Il est évident qu’au regard de tous ces éléments, le processus des réformes prévu par l’APG ne saurait être ni abandonné ni inclus dans un autre processus aussi judicieux soit-il.

Enfin, les propos du chef de l’Etat ont laissé transparaître un certain défaitisme vis-à-vis du processus actuel de réformes. Une telle attitude de la part du garant du bon aboutissement de ces réformes n’augure pas de lendemains meilleurs pour le processus. Bâtir le Togo estime que le chef de l’Etat ne doit pas se contenter de prendre acte de « l’échec prévisible » des discussions en cours au niveau de l’Assemblée nationale. Au contraire, il doit clairement agir sur le processus en amenant les députés de son parti à faire avancer le processus. Sa crédibilité en dépend.

II- SUR LE BLOCAGE ACTUEL DU PROCESSUS D’ETUDE ET D’ADOPTION DE LA PROPOSITION DE LOI

Bâtir le Togo s’étonne que l’opposition qui a elle-même déposé la proposition de loi sur les réformes soit la même partie à relever que cette réforme ne doit pas se discuter devant la Commission des lois Constitutionnelles alors même qu’il en a toujours été ainsi, et que le nom de ladite commission (commission des lois constitutionnelles et de la législation de l’administration générale) traduit clairement son objet. De plus, le projet de loi déposé par le gouvernement et rejeté par la majorité parlementaire en juin 2014 avait été discuté dans le cadre de ladite commission sans aucune objection de la part de la même opposition. Il est donc étonnant et même incompréhensible que l’opposition qui a porté la volonté et les espoirs de tout un peuple en déposant cette proposition de loi constitutionnelle, soit la même partie qui trouve la procédure permettant de bloquer l’adoption de ce texte et qui l’offre à la majorité parlementaire qui a, dès le départ et pendant des années, clairement manifesté son opposition à l’adoption des dites réformes. En tout état de cause, il paraît impossible de croire que cette façon d’entraver volontairement la procédure d’adoption de sa propre proposition de loi soit faite de bonne foi et sans intention de porter un coup fatal à l’intérêt clairement exprimé du Peuple togolais qui est d’adopter les réformes en question et de les mettre en œuvre avant les prochaines élections présidentielles. A cette heure grave pour la République, aucun double jeu ne peut plus être permis et chacun doit se prononcer clairement et devant l’histoire pour ou contre les intérêts du Peuple togolais.

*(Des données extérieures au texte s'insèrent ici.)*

(** * MindGuard: the assessment routes, the submission schema and the
      dashboard trend, embedded from the JavaScript and TypeScript sources.

    Sources embedded here:
    - routes/assessment.js: [assessmentValidation], the [/submit] and
      [/history] handlers and [generateFallbackPrediction];
    - models/Submission.js: the casts and the constraints of a persisted
      submission;
    - pages/Dashboard.tsx: [getRiskTrend], over the types of types/index.ts.

    Numbers.  A JavaScript number is a binary64 float.  The questionnaire
    fields are integers and are kept in [Z]; the risk score is built from
    them with the weights 1, 1.5, 2, 3 and 5, so it is kept in [Q].  Lemma
    [riskScore_half_integer] below shows that on validated input the score
    is a multiple of one half between 0 and 195, a value binary64 holds
    exactly, so that no rounding separates the float from the rational.

    Bodies.  The handler works on [req.body] as it arrives.  The engine is
    first given on ten integers ([generateFallbackPrediction]), then on the
    body itself ([fallbackPrediction]), where a field may also be an array
    that passed the validator element by element; the two agree on a body
    of ten single integers ([holdsForm_fallbackPrediction]). *)

From Stdlib Require Import ZArith QArith Qround Lqa Lia String List.
From stdpp Require Import gmap strings list sorting.
Import ListNotations.

Local Open Scope Z_scope.
Local Open Scope string_scope.
Local Open Scope list_scope.

(** ** The questionnaire (types/index.ts, [MentalHealthForm]) *)

Record MentalHealthForm : Type := mkForm {
  sleepHours : Z;
  anxietyLevel : Z;
  stressFrequency : Z;
  financialStress : Z;
  socialSupport : Z;
  workLifeBalance : Z;
  physicalActivity : Z;
  substanceUse : Z;
  moodChanges : Z;
  suicidalThoughts : Z
}.

(** The ten field names, for reading and updating one field at a time. *)
Inductive Field : Type :=
| FSleepHours | FAnxietyLevel | FStressFrequency | FFinancialStress
| FSocialSupport | FWorkLifeBalance | FPhysicalActivity | FSubstanceUse
| FMoodChanges | FSuicidalThoughts.

#[global] Instance Field_eq_dec : EqDecision Field.
Proof. solve_decision. Defined.

Definition getField (f : Field) (d : MentalHealthForm) : Z :=
  match f with
  | FSleepHours => sleepHours d
  | FAnxietyLevel => anxietyLevel d
  | FStressFrequency => stressFrequency d
  | FFinancialStress => financialStress d
  | FSocialSupport => socialSupport d
  | FWorkLifeBalance => workLifeBalance d
  | FPhysicalActivity => physicalActivity d
  | FSubstanceUse => substanceUse d
  | FMoodChanges => moodChanges d
  | FSuicidalThoughts => suicidalThoughts d
  end.

Definition setField (f : Field) (v : Z) (d : MentalHealthForm) : MentalHealthForm :=
  match d with
  | mkForm sl an st fi so wo ph su mo sc =>
    match f with
    | FSleepHours => mkForm v an st fi so wo ph su mo sc
    | FAnxietyLevel => mkForm sl v st fi so wo ph su mo sc
    | FStressFrequency => mkForm sl an v fi so wo ph su mo sc
    | FFinancialStress => mkForm sl an st v so wo ph su mo sc
    | FSocialSupport => mkForm sl an st fi v wo ph su mo sc
    | FWorkLifeBalance => mkForm sl an st fi so v ph su mo sc
    | FPhysicalActivity => mkForm sl an st fi so wo v su mo sc
    | FSubstanceUse => mkForm sl an st fi so wo ph v mo sc
    | FMoodChanges => mkForm sl an st fi so wo ph su v sc
    | FSuicidalThoughts => mkForm sl an st fi so wo ph su mo v
    end
  end.

(** The declared range of a field: the [min] and [max] that both
    [assessmentValidation] and the [formData] part of the schema give it. *)
Definition fieldMin (f : Field) : Z :=
  match f with FSleepHours => 0 | _ => 1 end.

Definition fieldMax (f : Field) : Z :=
  match f with FSleepHours => 12 | _ => 10 end.

Definition validForm (d : MentalHealthForm) : Prop :=
  0 <= sleepHours d <= 12 /\
  1 <= anxietyLevel d <= 10 /\
  1 <= stressFrequency d <= 10 /\
  1 <= financialStress d <= 10 /\
  1 <= socialSupport d <= 10 /\
  1 <= workLifeBalance d <= 10 /\
  1 <= physicalActivity d <= 10 /\
  1 <= substanceUse d <= 10 /\
  1 <= moodChanges d <= 10 /\
  1 <= suicidalThoughts d <= 10.

(** ** The fallback scoring engine (routes/assessment.js) *)

(** The object [generateFallbackPrediction] returns.  [timestamp] is the
    reading of the clock, [new Date()], as milliseconds since the epoch. *)
Record RiskAssessment : Type := mkAssessment {
  prediction : string;
  confidence : Q;
  recommendations : list string;
  timestamp : Z
}.

Local Open Scope Q_scope.

(** The running sum [riskScore] of the source, one [let] per statement, in
    the order of the source. *)
Definition riskScore (formData : MentalHealthForm) : Q :=
  let riskScore := 0 in
  let riskScore :=
    if (sleepHours formData <? 6)%Z then riskScore + 15
    else if (sleepHours formData <? 7)%Z then riskScore + 8
    else if (sleepHours formData >? 9)%Z then riskScore + 5
    else riskScore in
  let riskScore := riskScore + (inject_Z (anxietyLevel formData) - 1) * 2 in
  let riskScore := riskScore + (inject_Z (stressFrequency formData) - 1) * 2 in
  let riskScore := riskScore + (inject_Z (financialStress formData) - 1) * 1.5 in
  let riskScore := riskScore + (10 - inject_Z (socialSupport formData)) * 2 in
  let riskScore := riskScore + (10 - inject_Z (workLifeBalance formData)) * 1.5 in
  let riskScore := riskScore + (10 - inject_Z (physicalActivity formData)) * 1 in
  let riskScore := riskScore + (inject_Z (substanceUse formData) - 1) * 3 in
  let riskScore := riskScore + (inject_Z (moodChanges formData) - 1) * 2 in
  let riskScore := riskScore + (inject_Z (suicidalThoughts formData) - 1) * 5 in
  riskScore.

(** The classification that follows the sum, with the three literal
    recommendation arrays of the source. *)
Definition classify (riskScore : Q) (now : Z) : RiskAssessment :=
  if Qle_bool riskScore 30 then
    {| prediction := "Low Risk";
       confidence := 0.85;
       recommendations :=
         [ "Continue maintaining healthy habits";
           "Regular exercise and good sleep schedule";
           "Stay connected with friends and family";
           "Practice stress management techniques" ];
       timestamp := now |}
  else if Qle_bool riskScore 60 then
    {| prediction := "Medium Risk";
       confidence := 0.78;
       recommendations :=
         [ "Consider speaking with a mental health professional";
           "Focus on improving sleep quality and duration";
           "Increase physical activity and social connections";
           "Practice mindfulness and stress reduction techniques";
           "Limit alcohol and substance use" ];
       timestamp := now |}
  else
    {| prediction := "High Risk";
       confidence := 0.82;
       recommendations :=
         [ "Strongly recommend seeking professional mental health support";
           "Contact a crisis helpline if experiencing suicidal thoughts";
           "Reach out to trusted friends, family, or support groups";
           "Consider medication evaluation with a psychiatrist";
           "Develop a safety plan with a mental health professional" ];
       timestamp := now |}.

Definition generateFallbackPrediction (formData : MentalHealthForm) (now : Z)
  : RiskAssessment :=
  classify (riskScore formData) now.

(** ** The score as the specification words it (section 4.2)

    A sleep bucket, six terms [(value - 1) * weight] and three terms
    [(10 - value) * weight], written independently of the running sum. *)

Definition sleepTerm (h : Z) : Q :=
  if (h <? 6)%Z then 15
  else if (h <? 7)%Z then 8
  else if (h >? 9)%Z then 5
  else 0.

Definition linearTerm (value : Z) (weight : Q) : Q := (inject_Z value - 1) * weight.

Definition invertedTerm (value : Z) (weight : Q) : Q := (10 - inject_Z value) * weight.

Definition specScore (d : MentalHealthForm) : Q :=
  sleepTerm (sleepHours d)
  + (linearTerm (anxietyLevel d) 2
     + linearTerm (stressFrequency d) 2
     + linearTerm (financialStress d) 1.5
     + linearTerm (substanceUse d) 3
     + linearTerm (moodChanges d) 2
     + linearTerm (suicidalThoughts d) 5)
  + (invertedTerm (socialSupport d) 2
     + invertedTerm (workLifeBalance d) 1.5
     + invertedTerm (physicalActivity d) 1).

(** The three recommendation sets, named as the specification names them. *)
Definition recommendationSetA : list string :=
  [ "Continue maintaining healthy habits";
    "Regular exercise and good sleep schedule";
    "Stay connected with friends and family";
    "Practice stress management techniques" ].

Definition recommendationSetB : list string :=
  [ "Consider speaking with a mental health professional";
    "Focus on improving sleep quality and duration";
    "Increase physical activity and social connections";
    "Practice mindfulness and stress reduction techniques";
    "Limit alcohol and substance use" ].

Definition recommendationSetC : list string :=
  [ "Strongly recommend seeking professional mental health support";
    "Contact a crisis helpline if experiencing suicidal thoughts";
    "Reach out to trusted friends, family, or support groups";
    "Consider medication evaluation with a psychiatrist";
    "Develop a safety plan with a mental health professional" ].

(** The per-classification constants, as a table keyed by the
    classification string alone. *)
Definition bucketConfidence (classification : string) : Q :=
  if String.eqb classification "Low Risk" then 0.85
  else if String.eqb classification "Medium Risk" then 0.78
  else 0.82.

Definition bucketRecommendations (classification : string) : list string :=
  if String.eqb classification "Low Risk" then recommendationSetA
  else if String.eqb classification "Medium Risk" then recommendationSetB
  else recommendationSetC.

(** The fields whose increase the specification says raises the score, and
    those whose increase lowers it. *)
Definition riskFields : list Field :=
  [ FSuicidalThoughts; FAnxietyLevel; FStressFrequency; FFinancialStress;
    FSubstanceUse; FMoodChanges ].

Definition protectiveFields : list Field :=
  [ FSocialSupport; FWorkLifeBalance; FPhysicalActivity ].

(** The scenario of the specification's section 8, and the two extreme
    questionnaires. *)
Definition scenarioForm : MentalHealthForm :=
  {| sleepHours := 5; anxietyLevel := 8; stressFrequency := 7;
     financialStress := 6; socialSupport := 3; workLifeBalance := 4;
     physicalActivity := 3; substanceUse := 2; moodChanges := 6;
     suicidalThoughts := 1 |}.

Definition calmestForm : MentalHealthForm :=
  {| sleepHours := 8; anxietyLevel := 1; stressFrequency := 1;
     financialStress := 1; socialSupport := 10; workLifeBalance := 10;
     physicalActivity := 10; substanceUse := 1; moodChanges := 1;
     suicidalThoughts := 1 |}.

Bâtir le Togo demande par conséquent à l’ANC de mettre fin au processus de blocage de l’étude de la proposition de loi et d’aider à faire accélérer la procédure. Cette attitude, qui seule répond à la volonté et à l’intérêt de notre Peuple, aura l’avantage d’enlever aux ennemis de l’intérêt général tout alibi permettant de jeter lesdites réformes aux orties. Il est par conséquent nécessaire et indispensable que les parlementaires de l’opposition en général et de l’ANC en particulier prennent leur responsabilité et qu’ils acceptent pour la première fois dans l’histoire de notre pays de constituer « une union sacrée pour l’intérêt et le bien être du Peuple togolais ». Toute posture contraire équivaudrait à une trahison claire des intérêts et attentes du Peuple.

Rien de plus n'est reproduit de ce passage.